Exercise aim: When you reach the line in the data below that contains "(** Lines 304-351.", please start repeating lines exactly, and stop after the line that contains "(** What the", repeating nothing else.

◆ ◆ ◆ ◆ ◆ ◆ ◆

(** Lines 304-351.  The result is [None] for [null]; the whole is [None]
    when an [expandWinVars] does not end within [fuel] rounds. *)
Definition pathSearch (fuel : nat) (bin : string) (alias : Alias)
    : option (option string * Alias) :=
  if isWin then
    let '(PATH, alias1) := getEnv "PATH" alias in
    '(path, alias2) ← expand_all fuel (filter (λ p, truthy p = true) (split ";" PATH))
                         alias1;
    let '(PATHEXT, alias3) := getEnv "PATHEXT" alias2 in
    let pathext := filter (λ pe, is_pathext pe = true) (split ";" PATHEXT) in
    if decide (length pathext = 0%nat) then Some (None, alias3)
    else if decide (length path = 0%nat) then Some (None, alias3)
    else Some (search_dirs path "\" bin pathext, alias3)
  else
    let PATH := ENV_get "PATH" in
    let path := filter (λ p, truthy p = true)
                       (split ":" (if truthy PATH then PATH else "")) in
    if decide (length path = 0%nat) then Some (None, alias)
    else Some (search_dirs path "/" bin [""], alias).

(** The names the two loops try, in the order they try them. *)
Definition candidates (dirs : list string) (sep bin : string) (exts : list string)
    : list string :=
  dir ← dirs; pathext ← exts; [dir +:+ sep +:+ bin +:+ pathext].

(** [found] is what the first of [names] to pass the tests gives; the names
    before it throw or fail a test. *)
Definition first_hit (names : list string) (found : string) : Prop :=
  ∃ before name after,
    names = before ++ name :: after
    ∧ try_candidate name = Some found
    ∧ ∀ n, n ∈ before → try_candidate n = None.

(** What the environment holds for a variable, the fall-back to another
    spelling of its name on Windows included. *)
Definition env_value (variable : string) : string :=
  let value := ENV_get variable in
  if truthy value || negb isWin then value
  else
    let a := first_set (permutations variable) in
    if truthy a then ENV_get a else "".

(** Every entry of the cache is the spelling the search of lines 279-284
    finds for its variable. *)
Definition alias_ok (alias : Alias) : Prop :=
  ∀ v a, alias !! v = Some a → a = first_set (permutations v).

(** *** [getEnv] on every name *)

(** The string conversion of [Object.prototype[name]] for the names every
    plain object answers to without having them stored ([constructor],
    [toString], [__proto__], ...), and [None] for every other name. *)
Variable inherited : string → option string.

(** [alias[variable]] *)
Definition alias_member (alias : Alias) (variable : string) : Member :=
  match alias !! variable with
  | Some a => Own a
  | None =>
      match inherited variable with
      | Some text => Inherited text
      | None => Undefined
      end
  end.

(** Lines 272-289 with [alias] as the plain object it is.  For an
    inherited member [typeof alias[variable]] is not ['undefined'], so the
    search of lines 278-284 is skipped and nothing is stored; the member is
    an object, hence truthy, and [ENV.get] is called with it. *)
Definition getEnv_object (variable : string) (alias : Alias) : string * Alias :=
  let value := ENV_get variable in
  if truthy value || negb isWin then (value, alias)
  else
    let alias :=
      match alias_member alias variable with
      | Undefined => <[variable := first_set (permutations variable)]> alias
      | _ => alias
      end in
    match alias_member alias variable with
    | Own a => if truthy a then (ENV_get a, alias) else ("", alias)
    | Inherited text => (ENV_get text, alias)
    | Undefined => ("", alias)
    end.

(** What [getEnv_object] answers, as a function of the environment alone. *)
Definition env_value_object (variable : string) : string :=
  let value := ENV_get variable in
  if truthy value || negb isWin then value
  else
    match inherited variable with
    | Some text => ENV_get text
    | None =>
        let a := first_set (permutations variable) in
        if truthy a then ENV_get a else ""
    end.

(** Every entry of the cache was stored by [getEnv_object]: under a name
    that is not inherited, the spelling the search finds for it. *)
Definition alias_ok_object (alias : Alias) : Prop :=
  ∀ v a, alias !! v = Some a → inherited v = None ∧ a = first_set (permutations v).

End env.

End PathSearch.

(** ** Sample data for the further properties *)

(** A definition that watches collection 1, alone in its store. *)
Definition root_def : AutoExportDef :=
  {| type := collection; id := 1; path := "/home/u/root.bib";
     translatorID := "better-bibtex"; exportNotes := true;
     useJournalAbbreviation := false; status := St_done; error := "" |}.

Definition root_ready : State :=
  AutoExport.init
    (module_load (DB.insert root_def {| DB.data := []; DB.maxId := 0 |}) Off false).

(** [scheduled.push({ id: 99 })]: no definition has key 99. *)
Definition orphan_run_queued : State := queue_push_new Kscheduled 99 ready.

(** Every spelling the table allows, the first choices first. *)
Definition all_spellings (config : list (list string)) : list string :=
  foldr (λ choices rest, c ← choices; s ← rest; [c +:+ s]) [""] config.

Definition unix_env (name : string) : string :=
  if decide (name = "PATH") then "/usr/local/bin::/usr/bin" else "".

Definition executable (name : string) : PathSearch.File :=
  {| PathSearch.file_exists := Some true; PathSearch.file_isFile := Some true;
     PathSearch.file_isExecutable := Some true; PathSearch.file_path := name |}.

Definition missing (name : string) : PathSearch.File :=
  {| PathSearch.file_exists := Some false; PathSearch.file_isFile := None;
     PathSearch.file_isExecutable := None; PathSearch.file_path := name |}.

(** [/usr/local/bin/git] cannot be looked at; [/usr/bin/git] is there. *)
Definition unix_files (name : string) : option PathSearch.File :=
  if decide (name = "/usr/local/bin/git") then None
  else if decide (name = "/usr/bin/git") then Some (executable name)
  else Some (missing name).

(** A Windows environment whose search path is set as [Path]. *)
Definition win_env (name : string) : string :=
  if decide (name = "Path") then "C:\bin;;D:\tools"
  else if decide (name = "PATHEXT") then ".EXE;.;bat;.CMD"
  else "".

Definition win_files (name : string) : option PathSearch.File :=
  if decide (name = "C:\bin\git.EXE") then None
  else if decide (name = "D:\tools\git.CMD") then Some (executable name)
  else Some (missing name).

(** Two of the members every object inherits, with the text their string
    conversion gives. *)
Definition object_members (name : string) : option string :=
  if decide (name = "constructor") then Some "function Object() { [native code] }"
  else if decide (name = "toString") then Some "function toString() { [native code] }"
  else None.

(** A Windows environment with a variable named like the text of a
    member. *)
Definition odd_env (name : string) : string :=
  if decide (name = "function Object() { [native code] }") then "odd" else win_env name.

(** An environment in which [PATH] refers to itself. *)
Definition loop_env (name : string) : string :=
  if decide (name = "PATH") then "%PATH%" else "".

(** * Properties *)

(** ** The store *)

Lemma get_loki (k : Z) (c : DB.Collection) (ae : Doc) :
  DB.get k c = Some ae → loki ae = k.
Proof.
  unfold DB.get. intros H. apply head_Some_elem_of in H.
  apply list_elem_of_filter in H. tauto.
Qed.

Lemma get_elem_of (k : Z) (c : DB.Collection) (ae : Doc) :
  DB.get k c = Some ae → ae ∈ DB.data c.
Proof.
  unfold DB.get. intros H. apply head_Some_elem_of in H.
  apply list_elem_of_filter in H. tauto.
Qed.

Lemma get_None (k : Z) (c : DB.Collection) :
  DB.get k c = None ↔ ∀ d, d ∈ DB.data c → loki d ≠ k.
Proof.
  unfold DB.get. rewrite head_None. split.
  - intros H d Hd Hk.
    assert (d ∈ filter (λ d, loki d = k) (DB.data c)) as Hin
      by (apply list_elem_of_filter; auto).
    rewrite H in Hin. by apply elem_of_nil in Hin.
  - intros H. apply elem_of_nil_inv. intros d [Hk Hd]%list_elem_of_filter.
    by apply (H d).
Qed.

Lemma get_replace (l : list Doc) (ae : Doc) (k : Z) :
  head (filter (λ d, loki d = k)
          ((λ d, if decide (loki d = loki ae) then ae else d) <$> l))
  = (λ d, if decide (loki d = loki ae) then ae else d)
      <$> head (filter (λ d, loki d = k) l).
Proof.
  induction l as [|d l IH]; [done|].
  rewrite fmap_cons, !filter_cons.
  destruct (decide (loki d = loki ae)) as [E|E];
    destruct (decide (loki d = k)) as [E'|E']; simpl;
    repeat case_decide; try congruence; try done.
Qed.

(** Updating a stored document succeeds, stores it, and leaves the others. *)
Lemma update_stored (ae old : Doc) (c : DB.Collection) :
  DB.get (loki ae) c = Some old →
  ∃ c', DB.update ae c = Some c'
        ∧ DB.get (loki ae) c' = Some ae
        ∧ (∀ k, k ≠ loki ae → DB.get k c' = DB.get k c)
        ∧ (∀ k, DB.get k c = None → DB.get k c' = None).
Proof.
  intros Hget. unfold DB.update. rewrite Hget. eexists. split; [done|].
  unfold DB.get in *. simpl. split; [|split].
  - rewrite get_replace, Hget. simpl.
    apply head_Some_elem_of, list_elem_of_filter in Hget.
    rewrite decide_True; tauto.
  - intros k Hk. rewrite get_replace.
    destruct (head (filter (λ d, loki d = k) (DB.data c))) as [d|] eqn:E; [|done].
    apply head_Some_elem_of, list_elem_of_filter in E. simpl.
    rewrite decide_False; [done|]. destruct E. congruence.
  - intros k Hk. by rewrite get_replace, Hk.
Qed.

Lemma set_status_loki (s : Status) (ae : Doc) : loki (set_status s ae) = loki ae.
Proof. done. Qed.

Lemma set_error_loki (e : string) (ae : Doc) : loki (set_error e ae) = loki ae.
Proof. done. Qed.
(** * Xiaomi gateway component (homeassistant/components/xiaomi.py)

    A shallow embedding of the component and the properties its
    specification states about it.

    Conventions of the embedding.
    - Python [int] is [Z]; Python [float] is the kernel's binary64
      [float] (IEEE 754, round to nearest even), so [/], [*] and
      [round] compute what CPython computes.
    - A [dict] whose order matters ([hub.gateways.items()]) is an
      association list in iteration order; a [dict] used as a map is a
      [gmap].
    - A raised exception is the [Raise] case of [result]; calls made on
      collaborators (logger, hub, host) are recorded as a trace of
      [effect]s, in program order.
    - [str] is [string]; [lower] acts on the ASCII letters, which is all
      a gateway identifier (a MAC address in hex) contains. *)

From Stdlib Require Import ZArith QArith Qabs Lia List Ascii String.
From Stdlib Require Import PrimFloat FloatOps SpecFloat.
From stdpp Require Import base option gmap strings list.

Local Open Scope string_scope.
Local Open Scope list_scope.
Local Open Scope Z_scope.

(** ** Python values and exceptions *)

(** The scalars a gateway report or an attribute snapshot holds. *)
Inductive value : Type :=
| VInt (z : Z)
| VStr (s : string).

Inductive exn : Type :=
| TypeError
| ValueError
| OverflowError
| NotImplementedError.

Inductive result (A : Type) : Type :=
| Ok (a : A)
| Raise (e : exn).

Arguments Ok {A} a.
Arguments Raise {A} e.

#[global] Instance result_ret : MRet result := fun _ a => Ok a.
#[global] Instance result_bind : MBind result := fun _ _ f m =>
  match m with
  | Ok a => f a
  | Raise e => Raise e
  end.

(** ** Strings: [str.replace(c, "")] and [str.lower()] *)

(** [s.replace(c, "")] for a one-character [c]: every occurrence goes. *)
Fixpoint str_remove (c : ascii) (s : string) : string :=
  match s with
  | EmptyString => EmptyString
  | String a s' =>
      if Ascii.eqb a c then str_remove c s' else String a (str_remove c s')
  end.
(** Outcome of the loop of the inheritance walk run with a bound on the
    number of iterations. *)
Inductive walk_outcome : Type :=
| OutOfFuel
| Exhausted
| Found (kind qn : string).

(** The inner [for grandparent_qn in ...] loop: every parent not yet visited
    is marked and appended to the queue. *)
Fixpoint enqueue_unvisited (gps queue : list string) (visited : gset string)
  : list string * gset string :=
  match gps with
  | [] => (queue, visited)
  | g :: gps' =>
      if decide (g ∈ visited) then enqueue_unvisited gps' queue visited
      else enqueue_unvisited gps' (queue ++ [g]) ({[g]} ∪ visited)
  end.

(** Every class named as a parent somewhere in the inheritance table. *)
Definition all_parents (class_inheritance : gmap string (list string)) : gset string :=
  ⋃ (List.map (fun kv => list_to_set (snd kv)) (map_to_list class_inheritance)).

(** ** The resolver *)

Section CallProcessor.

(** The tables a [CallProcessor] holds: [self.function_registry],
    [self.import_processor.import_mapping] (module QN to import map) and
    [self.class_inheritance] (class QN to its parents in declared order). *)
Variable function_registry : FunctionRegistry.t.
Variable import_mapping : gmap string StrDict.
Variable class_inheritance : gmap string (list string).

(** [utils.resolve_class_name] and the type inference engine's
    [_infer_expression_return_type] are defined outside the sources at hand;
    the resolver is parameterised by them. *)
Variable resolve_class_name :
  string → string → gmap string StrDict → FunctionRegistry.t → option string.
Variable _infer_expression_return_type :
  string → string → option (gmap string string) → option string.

◆ ◆ ◆ ◆ ◆ ◆ ◆

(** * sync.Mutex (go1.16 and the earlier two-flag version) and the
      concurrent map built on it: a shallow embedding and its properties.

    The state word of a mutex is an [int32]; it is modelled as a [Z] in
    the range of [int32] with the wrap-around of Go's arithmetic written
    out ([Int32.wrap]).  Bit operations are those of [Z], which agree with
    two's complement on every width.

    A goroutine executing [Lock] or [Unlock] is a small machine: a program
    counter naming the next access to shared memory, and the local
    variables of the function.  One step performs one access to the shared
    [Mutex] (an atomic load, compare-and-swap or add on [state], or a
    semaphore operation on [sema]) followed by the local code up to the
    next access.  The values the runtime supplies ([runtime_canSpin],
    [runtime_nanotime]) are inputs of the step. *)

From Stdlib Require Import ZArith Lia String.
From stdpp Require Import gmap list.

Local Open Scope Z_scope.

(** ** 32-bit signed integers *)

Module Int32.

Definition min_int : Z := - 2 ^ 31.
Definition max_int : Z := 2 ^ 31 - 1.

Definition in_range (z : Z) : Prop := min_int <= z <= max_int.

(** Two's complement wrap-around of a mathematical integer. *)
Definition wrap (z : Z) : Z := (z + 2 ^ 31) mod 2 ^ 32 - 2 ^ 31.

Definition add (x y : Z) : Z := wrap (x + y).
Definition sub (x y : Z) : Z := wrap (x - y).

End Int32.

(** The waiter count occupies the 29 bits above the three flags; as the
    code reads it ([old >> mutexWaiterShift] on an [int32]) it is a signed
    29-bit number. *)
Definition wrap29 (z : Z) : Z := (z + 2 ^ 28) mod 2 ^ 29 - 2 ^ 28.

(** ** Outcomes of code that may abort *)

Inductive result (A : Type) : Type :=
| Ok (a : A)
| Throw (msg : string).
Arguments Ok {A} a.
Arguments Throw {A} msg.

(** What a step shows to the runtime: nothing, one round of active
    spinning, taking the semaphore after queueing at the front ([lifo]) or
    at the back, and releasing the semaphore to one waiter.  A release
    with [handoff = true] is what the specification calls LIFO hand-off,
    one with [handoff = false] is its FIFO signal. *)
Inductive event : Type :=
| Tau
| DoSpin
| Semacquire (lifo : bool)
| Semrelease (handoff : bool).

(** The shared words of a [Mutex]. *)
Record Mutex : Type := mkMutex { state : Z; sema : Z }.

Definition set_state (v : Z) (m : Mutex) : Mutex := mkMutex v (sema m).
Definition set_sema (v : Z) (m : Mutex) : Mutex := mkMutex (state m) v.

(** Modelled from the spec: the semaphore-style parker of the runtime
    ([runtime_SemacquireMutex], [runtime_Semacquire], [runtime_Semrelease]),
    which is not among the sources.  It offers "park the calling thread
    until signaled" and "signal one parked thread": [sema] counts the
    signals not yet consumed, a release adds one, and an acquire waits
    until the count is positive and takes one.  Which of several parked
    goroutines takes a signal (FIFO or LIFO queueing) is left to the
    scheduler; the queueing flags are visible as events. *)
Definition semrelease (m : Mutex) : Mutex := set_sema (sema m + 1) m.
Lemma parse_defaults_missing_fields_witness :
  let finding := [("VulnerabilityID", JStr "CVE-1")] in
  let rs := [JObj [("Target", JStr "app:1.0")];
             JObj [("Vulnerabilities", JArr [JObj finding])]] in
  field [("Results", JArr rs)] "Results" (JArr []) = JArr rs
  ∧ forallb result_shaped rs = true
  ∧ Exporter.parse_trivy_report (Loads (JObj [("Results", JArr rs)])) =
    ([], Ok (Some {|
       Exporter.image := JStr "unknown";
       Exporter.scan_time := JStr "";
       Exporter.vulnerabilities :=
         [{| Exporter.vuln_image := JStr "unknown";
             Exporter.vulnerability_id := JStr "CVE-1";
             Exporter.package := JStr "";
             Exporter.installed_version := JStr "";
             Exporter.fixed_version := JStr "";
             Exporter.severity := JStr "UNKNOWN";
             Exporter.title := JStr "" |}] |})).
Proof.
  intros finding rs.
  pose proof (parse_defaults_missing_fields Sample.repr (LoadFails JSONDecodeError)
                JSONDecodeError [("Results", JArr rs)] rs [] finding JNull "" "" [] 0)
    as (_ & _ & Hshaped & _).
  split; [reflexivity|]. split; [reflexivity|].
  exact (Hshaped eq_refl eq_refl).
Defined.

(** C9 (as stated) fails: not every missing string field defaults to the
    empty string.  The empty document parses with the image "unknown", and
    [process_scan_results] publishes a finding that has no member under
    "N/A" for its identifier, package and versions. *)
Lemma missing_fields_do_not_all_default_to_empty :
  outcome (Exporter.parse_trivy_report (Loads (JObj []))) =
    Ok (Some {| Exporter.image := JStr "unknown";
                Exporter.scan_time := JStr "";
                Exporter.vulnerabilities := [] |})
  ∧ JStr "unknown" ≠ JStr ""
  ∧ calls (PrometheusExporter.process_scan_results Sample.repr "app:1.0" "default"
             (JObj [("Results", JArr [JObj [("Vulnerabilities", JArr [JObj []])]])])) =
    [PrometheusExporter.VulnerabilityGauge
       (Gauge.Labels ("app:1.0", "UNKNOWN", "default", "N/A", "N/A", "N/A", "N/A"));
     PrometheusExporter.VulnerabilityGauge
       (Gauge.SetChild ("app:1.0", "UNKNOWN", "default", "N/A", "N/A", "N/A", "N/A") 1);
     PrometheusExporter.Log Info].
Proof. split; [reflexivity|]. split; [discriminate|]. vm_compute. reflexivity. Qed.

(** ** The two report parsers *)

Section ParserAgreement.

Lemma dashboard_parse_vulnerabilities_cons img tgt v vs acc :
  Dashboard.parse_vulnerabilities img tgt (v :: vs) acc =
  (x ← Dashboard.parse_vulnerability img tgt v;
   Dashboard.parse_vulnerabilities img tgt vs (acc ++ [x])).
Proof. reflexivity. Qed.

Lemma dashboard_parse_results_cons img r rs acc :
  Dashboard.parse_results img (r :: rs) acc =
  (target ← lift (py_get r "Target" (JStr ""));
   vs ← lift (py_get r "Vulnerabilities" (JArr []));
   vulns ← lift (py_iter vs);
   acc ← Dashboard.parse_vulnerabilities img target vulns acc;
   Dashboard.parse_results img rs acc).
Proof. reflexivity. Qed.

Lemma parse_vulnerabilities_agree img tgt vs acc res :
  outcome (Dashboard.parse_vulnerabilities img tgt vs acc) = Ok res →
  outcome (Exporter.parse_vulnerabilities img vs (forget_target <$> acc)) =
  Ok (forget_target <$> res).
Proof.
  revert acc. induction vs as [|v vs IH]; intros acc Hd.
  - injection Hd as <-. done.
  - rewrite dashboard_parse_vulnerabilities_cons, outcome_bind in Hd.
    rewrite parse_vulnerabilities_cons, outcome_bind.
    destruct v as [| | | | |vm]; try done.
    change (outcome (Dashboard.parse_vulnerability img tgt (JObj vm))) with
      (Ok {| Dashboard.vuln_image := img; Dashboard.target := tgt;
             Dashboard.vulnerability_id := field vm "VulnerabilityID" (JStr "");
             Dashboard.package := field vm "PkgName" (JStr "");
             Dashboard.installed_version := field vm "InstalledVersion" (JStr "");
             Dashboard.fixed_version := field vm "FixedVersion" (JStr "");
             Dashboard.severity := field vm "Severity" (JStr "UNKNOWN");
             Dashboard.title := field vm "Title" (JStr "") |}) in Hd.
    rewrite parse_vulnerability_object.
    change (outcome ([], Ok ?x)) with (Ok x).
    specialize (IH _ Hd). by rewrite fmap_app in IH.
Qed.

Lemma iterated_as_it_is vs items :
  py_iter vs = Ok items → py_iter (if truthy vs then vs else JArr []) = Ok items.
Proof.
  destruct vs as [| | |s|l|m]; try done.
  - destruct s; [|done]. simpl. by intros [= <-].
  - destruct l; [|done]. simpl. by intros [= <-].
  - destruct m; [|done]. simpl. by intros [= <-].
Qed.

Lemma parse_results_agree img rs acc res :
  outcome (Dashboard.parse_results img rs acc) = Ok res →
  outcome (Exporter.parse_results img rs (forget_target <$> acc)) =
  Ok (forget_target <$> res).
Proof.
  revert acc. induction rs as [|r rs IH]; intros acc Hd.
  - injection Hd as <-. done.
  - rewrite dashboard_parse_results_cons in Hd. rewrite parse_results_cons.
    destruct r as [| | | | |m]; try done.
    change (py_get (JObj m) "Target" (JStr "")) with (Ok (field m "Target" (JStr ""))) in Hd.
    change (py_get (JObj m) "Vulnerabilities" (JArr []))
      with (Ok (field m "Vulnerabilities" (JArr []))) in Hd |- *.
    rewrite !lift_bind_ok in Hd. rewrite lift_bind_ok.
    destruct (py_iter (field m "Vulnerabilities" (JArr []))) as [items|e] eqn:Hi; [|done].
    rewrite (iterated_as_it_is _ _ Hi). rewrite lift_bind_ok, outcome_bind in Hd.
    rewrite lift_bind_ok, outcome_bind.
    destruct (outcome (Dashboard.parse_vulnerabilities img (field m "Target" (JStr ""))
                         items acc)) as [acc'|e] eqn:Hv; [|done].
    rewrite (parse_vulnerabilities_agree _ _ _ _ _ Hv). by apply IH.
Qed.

◆ ◆ ◆ ◆ ◆ ◆ ◆

Solved problem:
(** Lines 304-351.  The result is [None] for [null]; the whole is [None]
    when an [expandWinVars] does not end within [fuel] rounds. *)
Definition pathSearch (fuel : nat) (bin : string) (alias : Alias)
    : option (option string * Alias) :=
  if isWin then
    let '(PATH, alias1) := getEnv "PATH" alias in
    '(path, alias2) ← expand_all fuel (filter (λ p, truthy p = true) (split ";" PATH))
                         alias1;
    let '(PATHEXT, alias3) := getEnv "PATHEXT" alias2 in
    let pathext := filter (λ pe, is_pathext pe = true) (split ";" PATHEXT) in
    if decide (length pathext = 0%nat) then Some (None, alias3)
    else if decide (length path = 0%nat) then Some (None, alias3)
    else Some (search_dirs path "\" bin pathext, alias3)
  else
    let PATH := ENV_get "PATH" in
    let path := filter (λ p, truthy p = true)
                       (split ":" (if truthy PATH then PATH else "")) in
    if decide (length path = 0%nat) then Some (None, alias)
    else Some (search_dirs path "/" bin [""], alias).

(** The names the two loops try, in the order they try them. *)
Definition candidates (dirs : list string) (sep bin : string) (exts : list string)
    : list string :=
  dir ← dirs; pathext ← exts; [dir +:+ sep +:+ bin +:+ pathext].

(** [found] is what the first of [names] to pass the tests gives; the names
    before it throw or fail a test. *)
Definition first_hit (names : list string) (found : string) : Prop :=
  ∃ before name after,
    names = before ++ name :: after
    ∧ try_candidate name = Some found
    ∧ ∀ n, n ∈ before → try_candidate n = None.

(** What the environment holds for a variable, the fall-back to another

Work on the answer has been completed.